License Suspension for Drug Possession and Underage Drinking
On October 24, 2018, the governor signed the bill to make the repeal of the suspensions. Specifically, the new law eliminated the license suspensions for Underage Drinking under 18 Pa.C.SA. 6308 and Possession of a False Identification Card under 18 Pa.C.S.A. 6310.3. The law also eliminated language from the Vehicle Code that imposed lengthy license suspensions for any offense related to drug possession, including misdemeanor offenses like marijuana possession and even felony drug delivery charges. Convictions of those sentences will still carry the standard penalties associated with any conviction, including a criminal record, a sentence of probation, in-home detention, or jail time, and payment of fines and costs. However, those offenses will no longer carry license suspensions that prevent a person from working, attending school, or supporting a family. Regrettably, the law does not become effective for 180 days, so suspensions will continue to be imposed until April 22nd of 2019.
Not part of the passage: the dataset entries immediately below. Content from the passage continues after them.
(** * gitgraph: commit cache, weekly aggregation, axis ticks, file names

    A shallow embedding of [main.go] of kardianos/gitgraph and the
    properties of its cache merge ([FileType.Load]), fetch policy ([run]),
    weekly bucketing and tick generation ([display]) and file-name
    cleaning ([cleanFilename]). *)

From Stdlib Require Import ZArith QArith Qround Lia String Ascii.
From Stdlib Require Import Floats.SpecFloat.
From stdpp Require Import gmap strings list fin_maps sorting.

Local Open Scope Z_scope.

(** ** Go values *)

(** [error]: only the identity of an error matters here. *)
Definition error := string.

(** A Go call either returns or panics (a nil dereference, a negative
    length given to [make]). *)
Inductive outcome (A : Type) : Type :=
| Returned (a : A)
| Panicked.
Arguments Returned {A} a.
Arguments Panicked {A}.

(** [int64] arithmetic wraps around. *)
Definition int64_wrap (z : Z) : Z := (z + 2 ^ 63) mod 2 ^ 64 - 2 ^ 63.

(** [time.Time] without a monotonic clock reading (the commit times come
    from the JSON cache or from the history provider, which never carry
    one): the seconds since January 1 of year 1, 00:00:00 UTC, an [int64],
    and the nanoseconds within that second, in [0, 999999999]. *)
Record Time : Type := mkTime { sec : Z; nsec : Z }.

(** [unixToInternal = (1969*365 + 1969/4 - 1969/100 + 1969/400) * secondsPerDay] *)
Definition unixToInternal : Z :=
  (1969 * 365 + 1969 / 4 - 1969 / 100 + 1969 / 400) * 86400.

(** [t.Unix()], that is [t.sec() + internalToUnix] in [int64]. *)
Definition Unix (t : Time) : Z := int64_wrap (sec t - unixToInternal).

(** [time.Unix(s, 0)] *)
Definition unixTime (s : Z) : Time := mkTime (s + unixToInternal) 0.

(** [t.Before(u)]: when one of the two has no monotonic reading, the wall
    clock instants are compared. *)
Definition Before (t u : Time) : bool :=
  (sec t <? sec u) || ((sec t =? sec u) && (nsec t <? nsec u)).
It makes sense that a person convicted of Driving Under the Influence or Driving Under Suspension faces license suspensions because those offenses are related to the operation of a vehicle on Pennsylvania roads. Suspending a person’s ability to drive in response to a driving violation makes sense. Over the years, I have represented many Penn State students that were charged with Possession of a Small Amount of Marijuana, a low level, ungraded misdemeanor offense, or Underage Drinking, a summary, non-traffic offense, for conduct that was committed in the privacy of a campus dorm room, and those clients faced a lengthy license suspension. Parents asked me why the legislature would pass a law that basically punished parents because parents were the ones stuck driving the young adults around to summer jobs and summer internships. It is great news that the legislature realized that the license suspensions were not needed. While I often disagree with the focus of the Pennsylvania legislature and believe that laws are often passed and implemented that are not needed, this change was needed and made sense.